Items listed in a dataset:
───
(** What [positiveInteger] lets through: exactly the numbers that are
    whole and not below zero, unchanged; both zeros are among them, NaN
    and the infinities are not. *)
Theorem positiveInteger_returns_iff (v r : JsValue) :
  positiveInteger v = Return r
  ↔ ∃ n, v = JNumber n ∧ r = v
      ∧ Number_isInteger n = true ∧ (0 <=? n)%float = true.
Proof.
  unfold positiveInteger, numberAdv, number, primitive. split.
  - destruct v as [| |b|n|z|s|f|items|fields]; simpl; try rejected.
    rewrite Math_sign_minus_one.
    destruct (n <? 0)%float eqn:Hneg; simpl; [rejected|].
    destruct (Number_isInteger n) eqn:Hwhole; simpl; [|rejected].
    intros [= <-]. exists n. by apply whole_not_negative in Hneg.
  - intros (n & -> & -> & Hwhole & Hpos). simpl.
    rewrite Math_sign_minus_one.
    apply (whole_not_negative n Hwhole) in Hpos. by rewrite Hpos, Hwhole.
Qed.

Lemma NaN_compares_false (f : float) :
  (nan <? f)%float = false ∧ (f <? nan)%float = false.
Proof.
  rewrite !FloatAxioms.ltb_spec. change (Prim2SF nan) with S754_nan.
  split; [done|]. by destruct (Prim2SF f).
Qed.

(** NaN passes every range and the sign check 'positive': [numberAdv]
    lets NaN through unless [integer] is set or the sign asked for is
    'negative'. *)
Theorem numberAdv_lets_NaN_through (props : NumberValidationProps) :
  numberAdv props (JNumber nan) = Return (JNumber nan)
  ↔ integer props ≠ Some true ∧ sign props ≠ Some "negative".
Proof.
  destruct props as [sg whole rg]. unfold numberAdv, number, primitive. simpl.
  change (Math_sign nan =? -1)%float with false. split.
  - intros Hr. split; intros ->; revert Hr.
    + destruct sg as [which|]; simpl;
        [destruct (String.eqb which "positive"), (String.eqb which "negative"); simpl|];
        rejected.
    + simpl. rejected.
  - intros [Hwhole Hsg].
    destruct sg as [which|]; simpl;
      [destruct (String.eqb which "positive");
       [|destruct (String.eqb_spec which "negative") as [->|]; [done|]]|];
      simpl.
    all: destruct whole as [[]|]; try done; simpl.
    all: destruct rg as [[from to]|]; try done; simpl.
    all: destruct (NaN_compares_false from) as [-> _].
    all: by destruct (NaN_compares_false to) as [_ ->].
Qed.
End ValidatorProperties.
Lemma sat_add_ge a b : u64_ok a -> 0 <= b -> a <= sat_add a b.
Proof. unfold sat_add, u64_ok; lia. Qed.

Lemma sat_add_le a b : sat_add a b <= a + b.
Proof. unfold sat_add; lia. Qed.

Lemma wrap_usize_small a : u64_ok a -> wrap_usize a = a.
Proof. unfold wrap_usize, u64_ok; intros; apply Z.mod_small; lia. Qed.

Lemma wrap_u32_small a : u32_ok a -> wrap_u32 a = a.
Proof. unfold wrap_u32, u32_ok; intros; apply Z.mod_small; lia. Qed.
End sat.

(** ** Fallible code: Rust's [Result]

    The error type comes first so that [result E] is a monad in stdpp's sense;
    [Result<T, E>] of the source is [result E T] here. *)

Inductive result (E T : Type) : Type :=
| Ok (t : T)
| Err (e : E).
Arguments Ok {E T} t.
Arguments Err {E T} e.

#[export] Instance result_ret {E} : MRet (result E) := fun _ t => Ok t.
#[export] Instance result_bind {E} : MBind (result E) :=
  fun _ _ k m => match m with Ok t => k t | Err e => Err e end.
#[export] Instance result_fmap {E} : FMap (result E) :=
  fun _ _ f m => match m with Ok t => Ok (f t) | Err e => Err e end.

Definition is_ok {E T} (r : result E T) : bool :=
  match r with Ok _ => true | Err _ => false end.

(** [if !b { return Err(e) }]: the early return most validators are made of. *)
Definition ensure {E} (b : bool) (e : E) : result E unit := if b then Ok tt else Err e.

(** [opt.ok_or(e)]. *)
Definition ok_or {E T} (o : option T) (e : E) : result E T :=
  match o with Some t => Ok t | None => Err e end.

Lemma ensure_ok {E} b (e : E) u : ensure b e = Ok u <-> b = true.
Proof. destruct b, u; simpl; naive_solver. Qed.

Lemma result_bind_ok {T U E} (m : result E T) (k : T -> result E U) u :
  m ≫= k = Ok u <-> exists t, m = Ok t /\ k t = Ok u.
Proof.
  destruct m as [t|e]; simpl; split; [eauto| |discriminate|].
  - intros (t' & [= <-] & Hk). exact Hk.
  - intros (t' & [=] & _).
Qed.

(** A check in sequence ([check()?; k]). *)
Lemma seq_ok {U E} (m : result E unit) (k : result E U) u :
  (_ ← m; k) = Ok u <-> m = Ok tt /\ k = Ok u.
Proof.
  rewrite result_bind_ok. split; [by intros ([] & ? & ?)|by intros [? ?]; exists tt].
Qed.

Lemma result_bind_err {T U E} (m : result E T) (k : T -> result E U) e :
  m ≫= k = Err e <-> m = Err e \/ exists t, m = Ok t /\ k t = Err e.
Proof.
  destruct m as [t|e']; simpl; split.
  - eauto.
  - intros [[=]|(t' & [= <-] & Hk)]. exact Hk.
  - intros [= ->]. by left.
  - intros [[= ->]|(t' & [=] & _)]. done.
Qed.

#[export] Instance result_eq_dec {E T} (dE : EqDecision E) (dT : EqDecision T) :
  EqDecision (result E T).
Proof. solve_decision. Defined.

(** ** Bytes *)

#[export] Instance byte_eq_dec : EqDecision Byte.byte := Byte.byte_eq_dec.

(** ** Join-semilattices

    The interface the information-flow component promises to everything that
    combines values: an idempotent commutative monoid, whose order is the
    induced one. *)

Class JoinLattice (A : Type) `{Join A, Bottom A, SqSubsetEq A} : Prop := {
  jl_assoc (x y z : A) : x ⊔ (y ⊔ z) = (x ⊔ y) ⊔ z;
  jl_comm (x y : A) : x ⊔ y = y ⊔ x;
  jl_idemp (x : A) : x ⊔ x = x;
  jl_bot (x : A) : ⊥ ⊔ x = x;
  jl_order (x y : A) : x ⊑ y <-> x ⊔ y = y;
}.

Section join_lattice.
Context {A} `{JoinLattice A}.
Implicit Types x y z : A.

Lemma jl_le_l x y : x ⊑ x ⊔ y.
Proof. apply jl_order. by rewrite jl_assoc, jl_idemp. Qed.

Lemma jl_le_r x y : y ⊑ x ⊔ y.
Proof. rewrite jl_comm. apply jl_le_l. Qed.

Lemma jl_lub x y z : x ⊔ y ⊑ z <-> x ⊑ z /\ y ⊑ z.
Proof.
  rewrite !jl_order. split.
  - intros <-. split.
    + by rewrite !jl_assoc, jl_idemp.
    + by rewrite !jl_assoc, (jl_comm y x), <-(jl_assoc x y y), jl_idemp.
  - intros [Hx Hy]. by rewrite <-jl_assoc, Hy.
Qed.

Lemma jl_bot_le x : ⊥ ⊑ x.
Proof. apply jl_order, jl_bot. Qed.

#[export] Instance jl_partial_order : PartialOrder (⊑@{A}).
Proof.
  split; [split|].
  - intros x. apply jl_order, jl_idemp.
  - intros x y z Hxy Hyz. apply jl_order in Hxy, Hyz. apply jl_order.
    by rewrite <-Hyz, jl_assoc, Hxy.
  - intros x y Hxy Hyx. apply jl_order in Hxy, Hyx. by rewrite <-Hyx, jl_comm, Hxy at 1.
Qed.

(** The join of a list, as a fold; its order does not matter. *)
Definition joins (l : list A) : A := foldr (⊔) ⊥ l.

Lemma joins_ub l x : x ∈ l -> x ⊑ joins l.
Proof.
  induction 1 as [x l|x y l _ IH]; simpl; [apply jl_le_l|].
  transitivity (joins l); [done|apply jl_le_r].
Qed.

Lemma joins_lub l z : (forall x, x ∈ l -> x ⊑ z) -> joins l ⊑ z.
Proof.
  intros Hl. induction l as [|x l IH]; simpl; [apply jl_bot_le|].
  apply jl_lub. split; [|apply IH]; set_solver.
Qed.

#[export] Instance joins_perm : Proper ((≡ₚ) ==> eq) joins.
Proof.
  induction 1; simpl; [done|congruence| |congruence].
  by rewrite !jl_assoc, (jl_comm y x).
Qed.
End join_lattice.

(** ** Tactics and hints *)

Create HintDb plane discriminated.
#[export] Hint Resolve sat_add_ok sat_add_ge : plane.

(** Split every [match]/[if] of the goal or a hypothesis, closing the branches
    the equations already decide. *)
Ltac branch := repeat (case_match || case_decide); simplify_eq/=.

(** Invert a chain of binds that returned [Ok]. *)
Ltac ok_inv :=
  repeat match goal with
  | H : _ ≫= _ = Ok _ |- _ => apply result_bind_ok in H as (? & ? & ?)
  | H : ensure _ _ = Ok _ |- _ => apply ensure_ok in H
  | H : Ok _ = Ok _ |- _ => injection H as H; simplify_eq/=
  | H : Err _ = Ok _ |- _ => discriminate H
  | H : Ok _ = Err _ |- _ => discriminate H
  end.

(** Membership and inclusion of concatenated lists. *)
Ltac list_mem :=
  repeat match goal with
  | |- _ ⊆ _ => let x := fresh "x" in let Hx := fresh "Hx" in intros x Hx; revert Hx
  end;
  repeat (rewrite elem_of_app || rewrite elem_of_cons || rewrite elem_of_nil); tauto.

(** ** Sums over lists *)

(** What a partial map keeps of a list is no longer than the list. *)
Lemma omap_shorter {A B} (f : A -> option B) l : length (omap f l) <= length l.
Proof. induction l as [|x l IH]; csimpl; [lia|]. destruct (f x); csimpl; lia. Qed.

Lemma sum_list_with_ext {A} (f g : A -> nat) l :
  (forall x, x ∈ l -> f x = g x) -> sum_list_with f l = sum_list_with g l.
Proof.
  induction l as [|a l IH]; intros H; simpl; [done|].
  rewrite H by by left. rewrite IH; [done|]. intros x Hx. apply H. by right.
Qed.

Lemma sum_list_with_le {A} (f g : A -> nat) l :
  (forall x, x ∈ l -> f x <= g x) -> sum_list_with f l <= sum_list_with g l.
Proof.
  induction l as [|a l IH]; intros H; simpl; [done|].
  pose proof (H a ltac:(by left)). specialize (IH (fun x Hx => H x ltac:(by right))). lia.
Qed.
───
* [What you should do]
A word-for-word copy of the lines above from the one with "Lemma wrap_u32_small a" through the one with "fun _ _ f m", inclusive, is the only output wanted.

* [Answer to this exercise]
Lemma wrap_u32_small a : u32_ok a -> wrap_u32 a = a.
Proof. unfold wrap_u32, u32_ok; intros; apply Z.mod_small; lia. Qed.
End sat.

(** ** Fallible code: Rust's [Result]

    The error type comes first so that [result E] is a monad in stdpp's sense;
    [Result<T, E>] of the source is [result E T] here. *)

Inductive result (E T : Type) : Type :=
| Ok (t : T)
| Err (e : E).
Arguments Ok {E T} t.
Arguments Err {E T} e.

#[export] Instance result_ret {E} : MRet (result E) := fun _ t => Ok t.
#[export] Instance result_bind {E} : MBind (result E) :=
  fun _ _ k m => match m with Ok t => k t | Err e => Err e end.
#[export] Instance result_fmap {E} : FMap (result E) :=
  fun _ _ f m => match m with Ok t => Ok (f t) | Err e => Err e end.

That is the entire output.